Caution! This codebase will execute Large Language Model (LLM)-written code. There are various risks and challenges associated with this autonomy, including the potential use of dangerous packages, uncontrolled web access, and the possibility of spawning unintended processes. Ensure that you run this within a controlled sandbox environment (e.g., a Docker container). Use at your own discretion.

Table of Contents

  1. Requirements
  2. Generate Research Ideas
  3. Run AI Scientist-v2 Paper Generation Experiments
  4. Citing The AI Scientist-v2
  5. Frequently Asked Questions
  6. Acknowledgement

Requirements

This code is designed to run on Linux with NVIDIA GPUs using CUDA and PyTorch.

Installation

# Create a new conda environment
conda create -n ai_scientist python=3.11
conda activate ai_scientist

# Install PyTorch with CUDA support (adjust pytorch-cuda version for your setup)
conda install pytorch torchvision torchaudio pytorch-cuda=12.4 -c pytorch -c nvidia

# Install PDF and LaTeX tools
conda install anaconda::poppler
conda install conda-forge::chktex

# Install Python package requirements
pip install -r requirements.txt

Installation usually takes no more than one hour.

Supported Models and API Keys

OpenAI Models

By default, the system uses the OPENAI_API_KEY environment variable for OpenAI models.

Gemini Models

By default, the system uses the GEMINI_API_KEY environment variable for Gemini models through OpenAI API.

Claude Models via AWS Bedrock

To use Claude models provided by Amazon Bedrock, install the necessary additional packages:

pip install anthropic[bedrock]

Next, configure valid AWS Credentials and the target AWS Region by setting the following environment variables: AWS_ACCESS_KEY_ID, AWS_SECRET_ACCESS_KEY, AWS_REGION_NAME.

Semantic Scholar API (Literature Search)

Our code can optionally use a Semantic Scholar API Key (S2_API_KEY) for higher throughput during literature search if you have one. This is used during both the ideation and paper writing stages. The system should work without it, though you might encounter rate limits or reduced novelty checking during ideation. If you experience issues with Semantic Scholar, you can skip the citation phase during paper generation.

Setting API Keys

Ensure you provide the necessary API keys as environment variables for the models you intend to use. For example:

export OPENAI_API_KEY="YOUR_OPENAI_KEY_HERE"
export S2_API_KEY="YOUR_S2_KEY_HERE"
# Set AWS credentials if using Bedrock
# export AWS_ACCESS_KEY_ID="YOUR_AWS_ACCESS_KEY_ID"
# export AWS_SECRET_ACCESS_KEY="YOUR_AWS_SECRET_KEY"
# export AWS_REGION_NAME="your-aws-region"

Generate Research Ideas

Before running the full AI Scientist-v2 experiment pipeline, you first use the ai_scientist/perform_ideation_temp_free.py script to generate potential research ideas. This script uses an LLM to brainstorm and refine ideas based on a high-level topic description you provide, interacting with tools like Semantic Scholar to check for novelty.
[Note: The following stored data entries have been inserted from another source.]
(** The bytes of a file after [l] has been written at [off]. *)
Definition written (f : Z -> Z) (off : Z) (l : list Z) (i : Z) : Z :=
  if decide (off <= i < off + Z.of_nat (length l)) then nth (Z.to_nat (i - off)) l 0 else f i.

Lemma block_write_bytes v p off l i :
  file_ok sb v p -> 0 <= off -> in_file off -> iblk v p (off / BS) <> 0 -> length (v (iblk v p (off / BS))) = BSIZE ->
  off mod BS + Z.of_nat (length l) <= BS -> in_file i ->
  fbyte (updz v (iblk v p (off / BS)) (splice (v (iblk v p (off / BS))) (Z.to_nat (off mod BS)) l)) p i =
    written (fbyte v p) off l i.
Proof.
  intros Hf Ho Hio Hn Hlen Hl Hi. pose proof (in_file_block _ Hio) as Hm. pose proof (in_file_block _ Hi) as Hm'.
  set (m := off / BS) in *. set (b := iblk v p m) in *.
  assert (Ha : addr_at p NDIRECT <> b) by (intros E; apply (f_indne _ _ _ Hf m Hm Hn); symmetry; exact E).
  unfold fbyte at 1. rewrite block_write_iblk by done. unfold written.
  destruct (decide (i / BS = m)) as [E|E].
  - rewrite E. fold b. rewrite (proj2 (Z.eqb_neq b 0)) by done. rewrite updz_eq.
    rewrite byte_at_splice by (rewrite ?Hlen; unfold in_file, BSIZE in *; zlia).
    rewrite Z2Nat.id by (unfold BSIZE; zlia). unfold fbyte. rewrite E. fold b. rewrite (proj2 (Z.eqb_neq b 0)) by done.
    assert (i mod BS - off mod BS = i - off) as <- by (unfold m, BSIZE in *; zlia).
    assert (off + Z.of_nat (length l) = off - off mod BS + (off mod BS + Z.of_nat (length l))) as -> by lia.
    assert (i = off - off mod BS + i mod BS) as Ei by (unfold m, BSIZE in *; zlia).
    repeat dcase; done || lia.
  - rewrite decide_False by (unfold m, in_file, BSIZE in *; zlia). unfold fbyte.
    destruct (iblk v p (i / BS) =? 0) eqn:Ez; [done|]. bool_to_prop. rewrite updz_ne; [done|].
    intros E'. apply E. by apply (f_inj _ _ _ Hf).
Qed.

Lemma written_app f off l1 l2 i :
  written (written f off l1) (off + Z.of_nat (length l1)) l2 i = written f off (l1 ++ l2) i.
Proof.
  unfold written. rewrite length_app. repeat dcase; try lia; try done.
  - rewrite app_nth2 by lia. f_equal. lia.
  - rewrite app_nth1 by lia. done.
Qed.
(** The blocks that [len] bytes from [off] on touch. *)
Definition nblk (off len : Z) : nat := if decide (len <= 0) then 0 else Z.to_nat ((off + len - 1) / BS - off / BS + 1).

Lemma nblk_step off len m : 0 <= off -> 0 < len -> m = Z.min len (BS - off mod BS) ->
  nblk off len = S (nblk (off + m) (len - m)).
Proof.
  unfold nblk, BSIZE. change (Z.of_nat 1024) with 1024. intros Ho Hl ->. pose proof (Z.div_mod off 1024 ltac:(lia)).
  pose proof (Z.mod_pos_bound off 1024 ltac:(lia)). set (q := off / 1024) in *. set (o := off mod 1024) in *.
  rewrite decide_False by lia. dcase.
  - assert ((off + len - 1) / 1024 = q) as ->; [|lia]. symmetry. apply (Z.div_unique _ _ _ (o + len - 1)); lia.
  - rewrite Z.min_r in * by lia.
    assert ((off + (1024 - o)) / 1024 = q + 1) as -> by (symmetry; apply (Z.div_unique _ _ _ 0); lia).
    replace (off + (1024 - o) + (len - (1024 - o)) - 1) with (off + len - 1) by lia.
    pose proof (Z.div_le_mono (off + 1024 - o) (off + len - 1) 1024 ltac:(lia) ltac:(lia)) as Hd.
    assert ((off + 1024 - o) / 1024 = q + 1) by (symmetry; apply (Z.div_unique _ _ _ 0); lia). lia.
Qed.
(* ===== verification/FsProps.v ===== *)
(** * The file system's block store: the log over a buffer cache

    The pair of the log of log.c and a buffer cache is a store for the file
    system: [bread], [log_write] and [brelse] satisfy the laws that the
    theorems on fs.c assume, inside a transaction with room for [cap] blocks. *)
From S2P Require Import Prelude Cstring Riscv Kalloc Vm VmTheory UvmTheory CopyTheory UvmProps Block Bio BioTheory.
From S2P Require Import Log LogTheory LogCrash Fs FsTheory FsFile FsWrite.

Lemma size_list_to_set_le (l : list Z) : (base.size (list_to_set l : gset Z) <= length l)%nat.
Proof.
  induction l as [|a l IH]; [done|]. cbn [list_to_set length].
  rewrite size_union_alt, size_singleton. pose proof (subseteq_size (list_to_set l ∖ {[a]}) (list_to_set l : gset Z)).
  assert ((base.size ((list_to_set l : gset Z) ∖ {[a]}) <= base.size (list_to_set l : gset Z))%nat) by (apply subseteq_size; set_solver). lia.
Qed.

Section Store.
Context {C : Type} {HC : BlockCache C} {HL : BlockCacheLaws C}.

#[global] Instance log_store : TxStore (log * C) := {
  tread bn t := '(h, c) ← cread bn (snd t); Ok (h, (fst t, c));
  tdata t h := cdata (snd t) h;
  tset h d t := (fst t, cset h d (snd t));
  tlog h t := '(l, c) ← log_write h (fst t) (snd t); Ok (l, c);
  trelse h t := c ← crelse h (snd t); Ok (fst t, c);
  tinitlog logstart nlog t := '(l, c) ← initlog logstart nlog (snd t); Ok (l, c)
}.

#[global] Instance log_ops : TxOps (log * C) := {
  tbegin t := l ← begin_op (fst t); Ok (l, snd t);
  tend t := '(l, c) ← end_op (fst t) (snd t); Ok (l, c)
}.

(** The log starts at [st], and [cap] blocks may be in it. *)
Context (st : Z) (cap : nat) (Hcap : (cap <= NBUF - 2)%nat).

Definition held (H : gmap nat Z) : gset Z := map_img H.

(** Blocks of the file system: outside the log. *)
Definition tx_ok (b : Z) : Prop := homeb st b /\ 0 <= b < 2147483648.

(** Inside a transaction: [H] are the handles held and [W] the blocks
    logged. *)
Record in_tx (t : log * C) (H : gmap nat Z) (W : gset Z) : Prop := {
  tx_wf : cwf (snd t) H;
  tx_start : start (fst t) = st;
  tx_room : LOGSIZE <= size (fst t);
  tx_out : outstanding (fst t) = 1;
  tx_nc : committing (fst t) = false;
  tx_len : length (lh_block (fst t)) = Z.to_nat LOGSIZE;
  tx_n : 0 <= lh_n (fst t) <= Z.of_nat cap;
  tx_nd : NoDup (lh_blocks (fst t));
  tx_logged : W = list_to_set (lh_blocks (fst t));
  tx_home : forall b, b ∈ lh_blocks (fst t) -> home (fst t) b;
  tx_int : forall j, -2147483648 <= lh_at (fst t) j < 2147483648;
  tx_few : (base.size H <= 2)%nat;
  tx_inj : forall h h' b, H !! h = Some b -> H !! h' = Some b -> h = h';
  tx_refs : forall b, crefs (snd t) b =
    (if decide (b ∈ lh_blocks (fst t)) then 1 else 0) + (if decide (b ∈ held H) then 1 else 0);
  tx_clean : forall b, b ∉ lh_blocks (fst t) -> cview (snd t) b = cdisk (snd t) b;
  tx_hdr : head_is (cdisk (snd t) st) [];
  tx_hok : forall h b, H !! h = Some b -> tx_ok b
}.

Lemma elem_of_held H b : b ∈ held H <-> exists h, H !! h = Some b.
Proof. apply elem_of_map_img. Qed.

Lemma held_insert H h b x : H !! h = None -> x ∈ held (<[h := b]> H) <-> x = b \/ x ∈ held H.
Proof.
  intros Hh. rewrite !elem_of_held. split.
  - intros (k & Hk). destruct (decide (k = h)) as [->|Hne].
    + rewrite lookup_insert_eq in Hk. left. congruence.
    + rewrite lookup_insert_ne in Hk by done. right. by exists k.
  - intros [->|(k & Hk)]; [exists h; by rewrite lookup_insert_eq|]. exists k. rewrite lookup_insert_ne; [done|]. congruence.
Qed.

Lemma held_delete t H W h b x : in_tx t H W -> H !! h = Some b -> x ∈ held (delete h H) <-> x <> b /\ x ∈ held H.
Proof.
  intros Ht Hh. rewrite !elem_of_held. split.
  - intros (k & Hk). apply lookup_delete_Some in Hk as [Hne Hk]. split; [|by exists k].
    intros ->. apply Hne. by apply (tx_inj _ _ _ Ht _ _ b).
  - intros (Hne & k & Hk). exists k. rewrite lookup_delete_ne; [done|]. congruence.
Qed.

Lemma size_held t H W : in_tx t H W -> (base.size (held H) <= 2)%nat.
Proof.
  intros Ht. etransitivity; [|apply (tx_few _ _ _ Ht)]. unfold held.
  rewrite <- (length_map_to_list H), map_img_alt, <- (length_fmap snd). apply size_list_to_set_le.
Qed.

Lemma tx_read t H W bn :
  in_tx t H W -> tx_ok bn -> (forall h, H !! h <> Some bn) -> (base.size H < 2)%nat ->
  exists h t', tread bn t = Ok (h, t') /\ H !! h = None /\ in_tx t' (<[h := bn]> H) W /\
    (forall b, cview (snd t') b = cview (snd t) b).
Proof.
  intros Ht [Hb1 Hb2] Hn Hs. destruct t as [l c]. pose proof Ht as [T1 T2 T3 T4 T0 T5 T6 T7 T8 T9 T10 T11 T12 T13 T14 T15 T16]. cbn in *.
  assert (Hnh : bn ∉ held H) by (rewrite elem_of_held; intros [h Hh]; by apply (Hn h)).
  destruct (law_read c H bn T1 Hn) as (h & c' & E & Hh & Hw' & [S1 S2 S3] & Hr).
  { right. exists (list_to_set (lh_blocks l) ∪ held H). split.
    - rewrite size_union_alt. pose proof (size_list_to_set_le (lh_blocks l)). rewrite length_lh_blocks in *.
      assert (base.size (held H ∖ list_to_set (lh_blocks l)) <= base.size (held H))%nat by (apply subseteq_size; set_solver).
      assert (base.size (held H) <= base.size H)%nat.
      { unfold held. rewrite <- (length_map_to_list H), map_img_alt, <- (length_fmap snd). apply size_list_to_set_le. }
      unfold NBUF in *. lia.
    - intros b Hb. rewrite T13 in Hb. rewrite elem_of_union, elem_of_list_to_set. repeat case_decide; auto. lia. }
  { rewrite T13. repeat case_decide; lia. }
  rewrite E. cbn [mbind outcome_bind]. exists h, (l, c'). split; [done|]. split; [done|]. split; [|done].
  split; cbn; auto.
  - rewrite map_size_insert_None by done. lia.
  - intros k k' b Hk Hk'. apply lookup_insert_Some in Hk as [[<- <-]|[? Hk]], Hk' as [[<- E']|[? Hk']]; try done.
    + by destruct (Hn k').
    + subst b. by destruct (Hn k).
    + by apply (T12 _ _ b).
  - intros b. rewrite Hr, T13. pose proof (held_insert H h bn b Hh) as Hi. repeat case_decide; subst; tauto || lia.
  - intros b Hb. rewrite S1, S2. auto.
  - by rewrite S2.
  - intros k b Hk. apply lookup_insert_Some in Hk as [[_ <-]|[_ Hk]]; [done|eauto].
Qed.

Lemma tx_relse t H W h bn :
  in_tx t H W -> H !! h = Some bn ->
  exists t', trelse h t = Ok t' /\ in_tx t' (delete h H) W /\ (forall b, cview (snd t') b = cview (snd t) b).
Proof.
  intros Ht Hh. destruct t as [l c]. pose proof Ht as [T1 T2 T3 T4 T0 T5 T6 T7 T8 T9 T10 T11 T12 T13 T14 T15 T16]. cbn in *.
  assert (Hin : bn ∈ held H) by (rewrite elem_of_held; by exists h).
  destruct (law_relse c H h bn T1 Hh) as (c' & E & Hw' & [S1 S2 S3] & Hr).
  { rewrite T13. intros E. apply T14. repeat case_decide; done || lia. }
  rewrite E. cbn [mbind outcome_bind]. exists (l, c'). split; [done|]. split; [|done]. split; cbn; auto.
  - rewrite map_size_delete_Some by (by exists bn). lia.
  - intros k k' b Hk Hk'. apply lookup_delete_Some in Hk as [_ Hk], Hk' as [_ Hk']. by apply (T12 _ _ b).
  - intros b. rewrite Hr, T13. pose proof (held_delete _ _ _ h bn b Ht Hh) as Hi. repeat case_decide; subst; tauto || lia.
  - intros b Hb. rewrite S1, S2. auto.
  - by rewrite S2.
  - intros k b Hk. apply lookup_delete_Some in Hk as [_ Hk]. eauto.
Qed.

Lemma tx_log t H W h bn d :
  in_tx t H W -> H !! h = Some bn -> length d = BSIZE -> bn ∈ W \/ (base.size W < cap)%nat ->
  exists t', tlog h (tset h d t) = Ok t' /\ in_tx t' H ({[bn]} ∪ W) /\
    (forall b, cview (snd t') b = if decide (b = bn) then d else cview (snd t) b).
Proof.
  intros Ht Hh Hd Hroom. destruct t as [l c]. pose proof Ht as [T1 T2 T3 T4 T0 T5 T6 T7 T8 T9 T10 T11 T12 T13 T14 T15 T16]. cbn in *.
  destruct (T16 h bn Hh) as [Hbn1 Hbn2].
  assert (Hsz : base.size W = Z.to_nat (lh_n l)) by (rewrite T8, size_list_to_set by done; apply length_lh_blocks).
  assert (Hin : bn ∈ held H) by (rewrite elem_of_held; by exists h).
  destruct (law_set c H h bn d T1 Hh Hd) as (Hw2 & Hv2 & Hd2 & Hwr2 & Hr2). set (c2 := cset h d c) in *.
  destruct (log_write_run l c2 H h bn) as (l2 & c3 & E3 & [Hw3 [S1 S2 S3] Hr3 Hbs Hn2 Hat Hl2 Hst2 Hsz2 Hout2 Hcm2]); auto;
    unfold LOGDATA, LOGSIZE, MAXOPBLOCKS, NBUF in *; try lia.
  { rewrite Hr2, T13. repeat case_decide; lia. }
  assert (Hel : forall b, b ∈ lh_blocks l2 <-> b = bn \/ b ∈ lh_blocks l).
  { intros b. rewrite Hbs. case_decide; [|rewrite elem_of_app, list_elem_of_singleton; tauto].
    split; [tauto|]. by intros [->|]. }
  rewrite E3. cbn [mbind outcome_bind]. exists (l2, c3). split; [done|].
  split; [|intros b; cbn; by rewrite S1, Hv2]. split; cbn; unfold LOGDATA, LOGSIZE, MAXOPBLOCKS; auto; try congruence; try lia.
  - rewrite Hn2. case_decide as Hc; [lia|]. destruct Hroom as [Hw|]; [|lia]. rewrite T8, elem_of_list_to_set in Hw. done.
  - rewrite Hbs. case_decide; [done|]. apply NoDup_app. split_and!; [done| |apply NoDup_singleton].
    intros x Hx. rewrite list_elem_of_singleton. by intros ->.
  - apply set_eq. intros b. rewrite elem_of_list_to_set, Hel, T8, elem_of_union, elem_of_singleton, elem_of_list_to_set. done.
  - intros b. rewrite Hel. unfold home. rewrite Hst2. intros [->|Hb]; [|by apply T9]. rewrite T2. apply Hbn1.
  - intros j. destruct (Hat j) as [->| ->]; [lia|auto].
  - intros b. rewrite Hr3, Hr2, T13. pose proof (Hel b) as Hb. destruct (decide (b = bn)) as [->|Hne]; repeat dcase; tauto || lia.
  - intros b Hb. rewrite Hel in Hb. rewrite S1, S2, Hd2, Hv2, decide_False by tauto. auto.
Qed.

(** Outside the transaction's handles nothing is held: the log is ready for
    [commit]. *)
Lemma tx_pending t W : in_tx t ∅ W -> pending (fst t) (snd t).
Proof.
  intros [T1 T2 T3 T4 T0 T5 T6 T7 T8 T9 T10 T11 T12 T13 T14 T15 T16]. split; auto.
  - unfold NBUF in *. lia.
  - intros b. rewrite T13. rewrite (decide_False (P := b ∈ held _)); [lia|].
    rewrite elem_of_held. intros [h Hh]. by rewrite lookup_empty in Hh.
  - by rewrite T2.
Qed.

Definition log_store_laws : TxLaws (log * C).
Proof.
  refine {| tview t := cview (snd t); twf := in_tx; tcap := cap; tok := tx_ok |}.
  - intros t H W h bn Ht Hh. by destruct (law_held _ _ _ _ (tx_wf _ _ _ Ht) Hh).
  - intros t H W bn Ht. by destruct (law_len _ _ bn (tx_wf _ _ _ Ht)).
  - exact tx_read.
  - exact tx_log.
  - exact tx_relse.
Defined.

(** Between transactions: nothing is logged and no buffer is in use. *)
Record idle_tx (t : log * C) : Prop := {
  id_wf : cwf (snd t) ∅;
  id_start : start (fst t) = st;
  id_size : LOGSIZE <= size (fst t);
  id_out : outstanding (fst t) = 0;
  id_nc : committing (fst t) = false;
  id_len : length (lh_block (fst t)) = Z.to_nat LOGSIZE;
  id_n : lh_n (fst t) = 0;
  id_int : forall j, -2147483648 <= lh_at (fst t) j < 2147483648;
  id_refs : forall b, crefs (snd t) b = 0;
  id_hdr : head_is (cdisk (snd t) st) []
}.

Lemma idle_begin t : idle_tx t -> exists t', tbegin t = Ok t' /\ in_tx t' ∅ ∅ /\ snd t' = snd t.
Proof.
  intros [I1 I2 I3 I4 I5 I6 I7 I8 I9 I10]. destruct t as [l c]. cbn in *.
  unfold begin_op. rewrite I5, I7, I4. cbn. exists (set_outstanding (outstanding l + 1) l, c). rewrite I4. split; [done|].
  assert (Hbs : lh_blocks (set_outstanding (outstanding l + 1) l) = []) by (unfold lh_blocks; cbn; by rewrite I7).
  rewrite <- I4. split; [|done]. split; cbn [fst snd]; rewrite ?Hbs; cbn; auto; try lia; try set_solver.
  - apply NoDup_nil_2.
  - intros b _. by apply (law_clean c ∅).
Qed.
(** An entry in a block of the file is always written. *)
Lemma writei_mapped dp e off s W r src' s' :
  writei dp (KernelSrc e) off 16 s = Ok (r, src', s') -> file_ok sb (fview s) (geti s dp) -> twf (store s) ∅ W ->
  0 <= off -> off mod 16 = 0 -> off / BS < MAXFILE -> iblk (fview s) (geti s dp) (off / BS) <> 0 -> r <> 0.
Proof.
  intros E Hf Hw Ho Hm Hb Hn. destruct (bmap_found sb Hlay dp (off / BS) s W Hf Hw) as (s1 & Eb & _); [split; [by apply Z.div_pos|done]|done|].
  revert E. unfold writei. destruct (_ || _); [by intros [= <- _ _]|]. destruct (_ <? _); [by intros [= <- _ _]|].
  change (Z.to_nat 16) with (S 15). generalize 15%nat as f. intros f E. cbn [writei_loop] in E. change (0 <? 16) with true in E. cbv iota in E.
  rewrite Eb in E. cbn [mbind outcome_bind] in E. rewrite (proj2 (Z.eqb_neq _ _)) in E by done.
  destruct (bread_ _ s1) as [[h s2]| | |]; cbn [mbind outcome_bind] in E; try discriminate E.
  assert (Hmin : Z.min (16 - 0) (BS - off mod BS) = 16) by (change BS with 1024; zlia). rewrite Hmin in E.
  cbn [either_copyin mbind outcome_bind Z.eqb] in E.
  destruct (log_write_ _ _); cbn [mbind outcome_bind] in E; try discriminate E. destruct (brelse_ _ _); cbn [mbind outcome_bind] in E; try discriminate E.
  change (0 + 16) with 16 in E. destruct f; cbn [writei_loop] in E; change (16 <? 16) with false in E; cbv iota in E; cbn [mbind outcome_bind] in E; destruct (iupdate _ _); cbn [mbind outcome_bind] in E; try discriminate E; by injection E as <- _ _.
Qed.

Lemma free_entry_le es : (free_entry es <= length es)%nat.
Proof.
  unfold free_entry. destruct (list_find _ es) as [[i x]|] eqn:E; [|lia]. apply list_find_Some in E as (Hi & _). apply lookup_lt_Some in Hi. lia.
Qed.

Lemma lookup_add_entry e es k : add_entry e es !! k = if decide (k = free_entry es) then Some e else es !! k.
Proof.
  unfold add_entry. pose proof (free_entry_le es) as Hle.
  set (i := free_entry es) in *. destruct (decide (k = i)) as [->|Hne].
  { rewrite lookup_app_r by (rewrite length_take; lia). rewrite length_take, Nat.min_l by done. by rewrite Nat.sub_diag. }
  destruct (decide (k < i)%nat).
  - rewrite lookup_app_l by (rewrite length_take; lia). by rewrite lookup_take_lt.
  - rewrite lookup_app_r by (rewrite length_take; lia). rewrite length_take, Nat.min_l by done.
    replace (k - i)%nat with (S (k - S i)) by lia.
    change ((e :: drop (S i) es) !! S (k - S i)) with (drop (S i) es !! (k - S i)%nat). rewrite lookup_drop. f_equal. lia.
Qed.

(** The entries of a directory after [writei] has written one of them. *)
Lemma dirents_written dp s i l s' : dir_ok sb (fview s) (geti s dp) -> writei_post sb dp s (16 * Z.of_nat i) l s' ->
  (i <= nents (geti s dp))%nat -> l = [] \/ length l = 16%nat ->
  dir_ok sb (fview s') (geti s' dp) /\
  forall k, dirents (fview s') (geti s' dp) !! k = if decide (k = i /\ l <> []) then Some l else dirents (fview s) (geti s dp) !! k.
Proof.
  intros Hd Hp Hi Hl. destruct (nents_size _ _ _ Hd) as [Esz _]. pose proof (wp_inode _ _ _ _ _ _ Hp) as Ei.
  assert (Esz' : i_size (geti s' dp) = Z.max (i_size (geti s dp)) (16 * Z.of_nat i + Z.of_nat (length l))) by (by rewrite Ei).
  assert (Hd' : dir_ok sb (fview s') (geti s' dp)).
  { split; [apply (wp_file _ _ _ _ _ _ Hp)|rewrite Ei; apply (d_type _ _ _ Hd)|rewrite Esz', Esz]. destruct Hl as [->| ->]; [rewrite Z.max_l by (cbn [length]; lia)|replace (Z.max _ _) with (16 * Z.max (Z.of_nat (nents (geti s dp))) (Z.of_nat i + 1)) by lia];
      rewrite Z.mul_comm; by apply Z.mod_mul. }
  split; [done|]. destruct (nents_size _ _ _ Hd') as [Esz2 Hmax].
  assert (En : nents (geti s' dp) = if decide (l = []) then nents (geti s dp) else Nat.max (nents (geti s dp)) (S i)).
  { destruct Hl as [->|Hl]; [rewrite decide_True by done; cbn in Esz'; lia|]. rewrite decide_False by (by intros ->). lia. }
  intros k. destruct (decide (k < nents (geti s' dp))%nat) as [Hk|Hk].
  2: { rewrite lookup_ge_None_2 by (rewrite length_dirents; lia). rewrite En in Hk.
       destruct (decide (l = [])); [rewrite decide_False by naive_solver|rewrite decide_False by lia]; rewrite lookup_ge_None_2 by (rewrite length_dirents; lia); done. }
  rewrite lookup_dirents by done.
  assert (Hb : forall j, 0 <= j < 16 -> fbyte (fview s') (geti s' dp) (16 * Z.of_nat k + j) = written (fbyte (fview s) (geti s dp)) (16 * Z.of_nat i) l (16 * Z.of_nat k + j)).
  { intros j Hj. apply (wp_bytes _ _ _ _ _ _ Hp). unfold in_file. change (MAXFILE * BS) with 274432. lia. }
  destruct (decide (k = i /\ l <> [])) as [[-> Hne]|Hne].
  - destruct Hl as [->|Hl]; [done|]. f_equal. apply (list_eq_same_length _ _ 16); [done|by unfold entry; rewrite length_fslice|].
    intros j x y Hj. unfold entry. rewrite lookup_fslice by done. intros [= <-] Hy. rewrite Hb by lia. unfold written. rewrite decide_True by lia.
    replace (16 * Z.of_nat i + Z.of_nat j - 16 * Z.of_nat i) with (Z.of_nat j) by lia. rewrite Nat2Z.id. by apply nth_lookup_Some.
  - rewrite lookup_dirents.
    2: { rewrite En in Hk. destruct (decide (l = [])); [done|]. destruct (decide (k = i)); [by destruct Hne|lia]. }
    f_equal. apply fslice_ext. intros j Hj. rewrite Hb by lia. unfold written. clear En. destruct (decide _) as [Hr|]; [|done].
    destruct Hl as [->|Hl]; [cbn in Hr; lia|]. assert (k = i) by lia. destruct Hne. split; [done|]. by intros ->.
Qed.
(* ===== verification/FsPath.v ===== *)
(** * Path names: [namex] walks the tree of directories on the disk

    [disk_inode] is an inode as the disk has it and [resolve] follows names
    from inode to inode.  [itab] relates the table of inodes in memory to the
    disk and to the number of references that are held to each inode. *)
From S2P Require Import Prelude Cstring Riscv Kalloc Vm Block Bio Fs FsTheory FsFile FsWrite FsDir.

(** ** The tree on the disk *)

Definition disk_inode (sb : superblock) (v : Z -> block) (num : Z) : inode :=
  dinode_get (v (IBLOCK num sb)) (dinode_off num) inode0.

(** Every inode in use is a file or directory with a link to it, and the
    entries of directories refer to inodes in use. *)
Record tree_ok (sb : superblock) (v : Z -> block) : Prop := {
  t_file : forall num, 0 < num < ninodes sb -> i_type (disk_inode sb v num) <> 0 ->
    file_ok sb v (disk_inode sb v num) /\ nlink (disk_inode sb v num) <> 0;
  t_dir : forall num, 0 < num < ninodes sb -> i_type (disk_inode sb v num) = T_DIR ->
    i_size (disk_inode sb v num) mod 16 = 0 /\
    forall e, e ∈ dirents v (disk_inode sb v num) -> de_inum e <> 0 ->
      0 < de_inum e < ninodes sb /\ i_type (disk_inode sb v (de_inum e)) <> 0
}.

(** The elements of a path: what is between slashes, cut to [DIRSIZ]
    characters. *)
Fixpoint split_at (c : Z) (l : list Z) : list (list Z) :=
  match l with
  | [] => [[]]
  | x :: l' =>
      if x =? c then [] :: split_at c l'
      else match split_at c l' with w :: ws => (x :: w) :: ws | [] => [[x]] end
  end.
Definition elems (path : list Z) : list (list Z) := take DIRSIZ <$> filter (fun w => w <> []) (split_at slash path).

(** The inode that a list of names leads to. *)
Fixpoint resolve (sb : superblock) (v : Z -> block) (num : Z) (names : list (list Z)) : option Z :=
  match names with
  | [] => Some num
  | n :: names' =>
      if i_type (disk_inode sb v num) =? T_DIR then
        match names_inum n (dirents v (disk_inode sb v num)) with
        | Some num' => resolve sb v num' names'
        | None => None
        end
      else None
  end.

(** ** [skipelem] *)

Lemma elems_slash path : elems (slash :: path) = elems path.
Proof. unfold elems. cbn [split_at]. rewrite Z.eqb_refl. cbn [filter]. done. Qed.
  1. Prepare a Topic Description: Create a Markdown file (e.g., my_research_topic.md) describing the research area or theme you want the AI to explore. This file should contain sections like Title, Keywords, TL;DR, and Abstract to define the scope of the research. Refer to the example file ai_scientist/ideas/i_cant_believe_its_not_better.md for the expected structure and content format. Place your file in a location accessible by the script (e.g., the ai_scientist/ideas/ directory).

  2. Run the Ideation Script: Execute the script from the main project directory, pointing it to your topic description file and specifying the desired LLM.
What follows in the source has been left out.